Depression and anxiety are increasingly prevalent concerns among young people, with suicide ranking as the second leading cause of death for those aged 10 to 34, according to depression statistics. These mental health challenges often manifest over the long term, and addressing them has proven complex. While counseling and pharmaceutical treatments are often employed, recent studies suggest that something as straightforward as exposure to natural light could help alleviate symptoms associated with depression and anxiety.
College students are particularly susceptible to mental health issues, with 75% of these problems emerging by the age of 24, and most symptoms arising between 18 and 24 years of age, as per college student mental health statistics. A 2012 survey conducted by the National Alliance for Mental Illness revealed that 64% of students dealing with mental health challenges end up dropping out of college.
The mental health crisis carries both a personal and economic toll. Nationally, less than half of surveyed students believe their educational institutions are adequately addressing mental health issues. However, students can make a simple lifestyle choice to support their mental health, with sunlight emerging as a potential tool in addressing the challenges posed by depression and anxiety.

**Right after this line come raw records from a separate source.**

(** C7: the validator fails exactly when the frame lacks one of the four
    required columns "PHASE", "ASSEMBLY NO.", "PART NO.", "TOT MASS (Kg)"; it
    then displays the message "⚠️ Colonne manquante dans Excel : 'c'" for the
    first required column c the frame lacks, stops the script, and has done
    nothing to the frame.  When the four columns are there it returns, and
    cell by cell the phase column then holds the texts it held, the numbers
    it held printed as texts, and for an empty cell what [astype(str)] makes
    of it; the mass column holds the numbers it held, the number read from a
    text that is one, and 0.0 for any other text and for an empty cell; the
    step column is the one the frame had, or "None" on every line when it
    had none. *)
Theorem ensure_columns_validates (σ : session) (df : ref) (f : RawFrame) :
  heap σ !! df = Some f →
  ((ensure_columns parse_float str_of_float str_of_missing df σ).1 = Stopped
     ↔ ∃ c, c ∈ ["PHASE"; "ASSEMBLY NO."; "PART NO."; "TOT MASS (Kg)"]
            ∧ columns f !! c = None)
  ∧ (∀ c,
       head (filter (λ c, columns f !! c = None)
                    ["PHASE"; "ASSEMBLY NO."; "PART NO."; "TOT MASS (Kg)"])
       = Some c →
       ensure_columns parse_float str_of_float str_of_missing df σ =
         (Stopped,
          mkSession (heap σ)
            (displayed_errors σ
             ++ ["⚠️ Colonne manquante dans Excel : '" +:+ c +:+ "'"])))
  ∧ (Forall (λ c, is_Some (columns f !! c))
            ["PHASE"; "ASSEMBLY NO."; "PART NO."; "TOT MASS (Kg)"] →
       ∃ f' phase phase' mass mass',
         ensure_columns parse_float str_of_float str_of_missing df σ =
           (Returned df,
            mkSession (<[df := f']> (heap σ)) (displayed_errors σ))
         ∧ nrows f' = nrows f
         ∧ columns f !! "PHASE" = Some phase
         ∧ columns f' !! "PHASE" = Some phase'
         ∧ Forall2 (λ c c',
               match c with
               | CStr s => c' = CStr s
               | CNum q => c' = CStr (str_of_float q)
               | CNaN => c' = match str_of_missing with
                              | Some s => CStr s
                              | None => CNaN
                              end
               end) phase phase'
         ∧ columns f !! "TOT MASS (Kg)" = Some mass
         ∧ columns f' !! "TOT MASS (Kg)" = Some mass'
         ∧ Forall2 (λ c c',
               match c with
               | CNum q => c' = CNum q
               | CStr s => c' = CNum (match parse_float s with
                                      | Some q => q
                                      | None => 0.0%Q
                                      end)
               | CNaN => c' = CNum 0.0%Q
               end) mass mass'
         ∧ columns f' !! "Etape" =
             Some (match columns f !! "Etape" with
                   | Some col => col
                   | None => replicate (nrows f) (CStr "None")
                   end)).
Proof.
  intros Hf. change ["PHASE"; "ASSEMBLY NO."; "PART NO."; "TOT MASS (Kg)"]
    with required. fold (absent f). split_and!.
  - destruct (head (absent f)) as [c|] eqn:Hhead.
    + rewrite (ensure_columns_stops _ _ _ _ Hf Hhead).
      apply absent_head_Some in Hhead. split; eauto.
    + pose proof (proj1 (absent_head_None f) Hhead) as Hall.
      rewrite Forall_forall in Hall.
      destruct (Hall "PHASE") as [phase Hphase]; [set_solver|].
      destruct (Hall "TOT MASS (Kg)") as [mass Hmass]; [set_solver|].
      rewrite (ensure_columns_returns _ _ _ _ _ Hf Hhead Hphase Hmass).
      split; [done|]. intros Hex%absent_head_exists.
      rewrite Hhead in Hex. by destruct Hex.
  - intros c Hhead. by apply (ensure_columns_stops _ _ f).
  - intros Hall. pose proof (proj2 (absent_head_None f) Hall) as Hhead.
    rewrite Forall_forall in Hall.
    destruct (Hall "PHASE") as [phase Hphase]; [set_solver|].
    destruct (Hall "TOT MASS (Kg)") as [mass Hmass]; [set_solver|].
    exists (validated parse_float str_of_float str_of_missing f phase mass),
      phase, (astype_str str_of_float str_of_missing <$> phase),
      mass, (coerce_mass parse_float <$> mass).
    split_and!.
    + by apply ensure_columns_returns.
    + done.
    + done.
    + by rewrite (validated_lookup _ _ _ _ Hphase Hmass).
    + apply Forall2_fmap_r, Forall_Forall2_diag, Forall_forall.
      by intros [s|q|] _.
    + done.
    + by rewrite (validated_lookup _ _ _ _ Hphase Hmass).
    + apply Forall2_fmap_r, Forall_Forall2_diag, Forall_forall.
      by intros [s|q|] _.
    + rewrite (validated_lookup _ _ _ _ Hphase Hmass). cbn.
      by destruct (columns f !! "Etape").
Qed.
Lemma failing_pattern_ends_run_witness :
  exists s',
    run_loop [quick_tick; quick_tick; quick_tick] (demo_engine "bad")
             (mkLocals 0 (0#1) []) = Propagated (OtherError "boom") s' /\
    running s' = false /\
    current_program s' = "bad" /\
    frame_count (stats s') = 0.
Proof.
  destruct (failing_pattern_ends_run quick_tick [quick_tick; quick_tick]
              (demo_engine "bad") (mkLocals 0 (0#1) []) always_raises
              (replicate 4%nat black) (OtherError "boom"))
    as (s' & Hrun & Hoff & Hcur & _ & Hst & _).
  - reflexivity.
  - reflexivity.
  - reflexivity.
  - discriminate.
  - exists s'. rewrite Hst. repeat split; assumption.
Defined.

(** C1, as the design document states it, fails: with a program that raises
    on every call as the active one, three frames later the loop is not
    running with [frame_count] advanced by three and the built-in program
    active. *)
Lemma failing_pattern_not_survived :
  ~ survives_failing_pattern (0#1) [quick_tick; quick_tick; quick_tick]
      (demo_engine "bad").
Proof.
  intros (s' & l' & H & _).
  vm_compute in H. discriminate.
Qed.

(** The statistics after frames that complete: [frame_count] is the index of
    the last frame rendered, one less than the number of frames. *)
Lemma run_loop_frame_count (ticks : list Tick) (s s' : CosmicLED)
    (l l' : Locals) :
  run_loop ticks s l = StillRunning s' l' ->
  frame l' = frame l + Z.of_nat (length ticks) /\
  (ticks <> [] -> frame_count (stats s') = frame l' - 1).
Proof.
  revert s l. induction ticks as [|tk rest IH]; intros s l; simpl.
  - destruct (running s); [|discriminate].
    intros H. injection H as <- <-. split; [lia|congruence].
  - destruct (running s); [|discriminate].
    destruct (frame_step tk s l) as [s1 l1 sl|e s1] eqn:E.
    + intros H. pose proof (IH _ _ H) as [Hf Hc].
      apply frame_step_ok in E. cbv zeta in E.
      destruct E as (_ & _ & Hfc & Hfl & _).
      split; [lia|]. intros _.
      destruct rest as [|tk2 rest2].
      * simpl in H. destruct (running s1); [|discriminate].
        injection H as <- <-. lia.
      * apply Hc. discriminate.
    + destruct e; discriminate.
Qed.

Stanford Professor of Neurobiology, Dr. Andrew Huberman, asserts, “Exposure to sunlight can have a powerful effect on our health, improve mood and contribute to an overall sense of well-being.” Huberman explains that sunlight triggers biological signaling in the skin and eyes, which leads to the production of vitamin D. Vitamin D plays a vital role in the immune system and is a key player in combating colds and flu viruses. Furthermore, this light-induced signaling increases serotonin levels, influencing the sleep-wake cycle, mood, and emotions, among other processes.
Dr. Huberman notes, “Studies show that early morning sunlight has the power to positively signal over 300 genes in our body. Noontime sun, in particular, boosts vitamin D and serotonin.” However, as we transition into the autumn and winter months, the days become shorter, and direct sunlight diminishes, potentially intensifying depression, particularly for those who suffer from seasonal affective disorder (SAD).
Dr. Anna Guerin, Director of Counseling and Psychological Services at California Lutheran University, acknowledges the positive effects of sunlight on depression and SAD. She emphasizes that light boxes can be useful in the management of SAD after a full assessment has been conducted.
Personal experiences echo the potential benefits of light exposure, with some individuals finding that light boxes effectively help maintain a positive mood during the winter months.
However, the importance of sensible sun exposure is stressed by experts. Around 20-30 minutes of daily sun exposure is considered ideal, as excessive sun exposure can lead to skin and eye damage or increase the risk of certain skin cancers.
Dr. Guerin points out that a lack of sunlight can lower serotonin levels and impact cognitive functioning, with studies demonstrating that depression can adversely affect various aspects of life, including academics. Individuals with clinical depression tend to score lower on tests of cognitive functioning, particularly in terms of processing speed.
While most students may not rush outside at the break of dawn to increase their sunlight exposure, the potential mood-boosting and depression-alleviating benefits of sensible sun exposure are clear. Dr. Huberman encourages regular sun exposure, while Dr. Guerin adds that if depression can be alleviated through any intervention, cognitive functioning is likely to improve, making light exposure a promising strategy.
In summary, the benefits of embracing the sun’s natural light as a tool to support mental health and overall mood are becoming increasingly apparent, emphasizing the importance of sensible sun exposure as a simple yet effective means of addressing the challenges posed by depression and anxiety.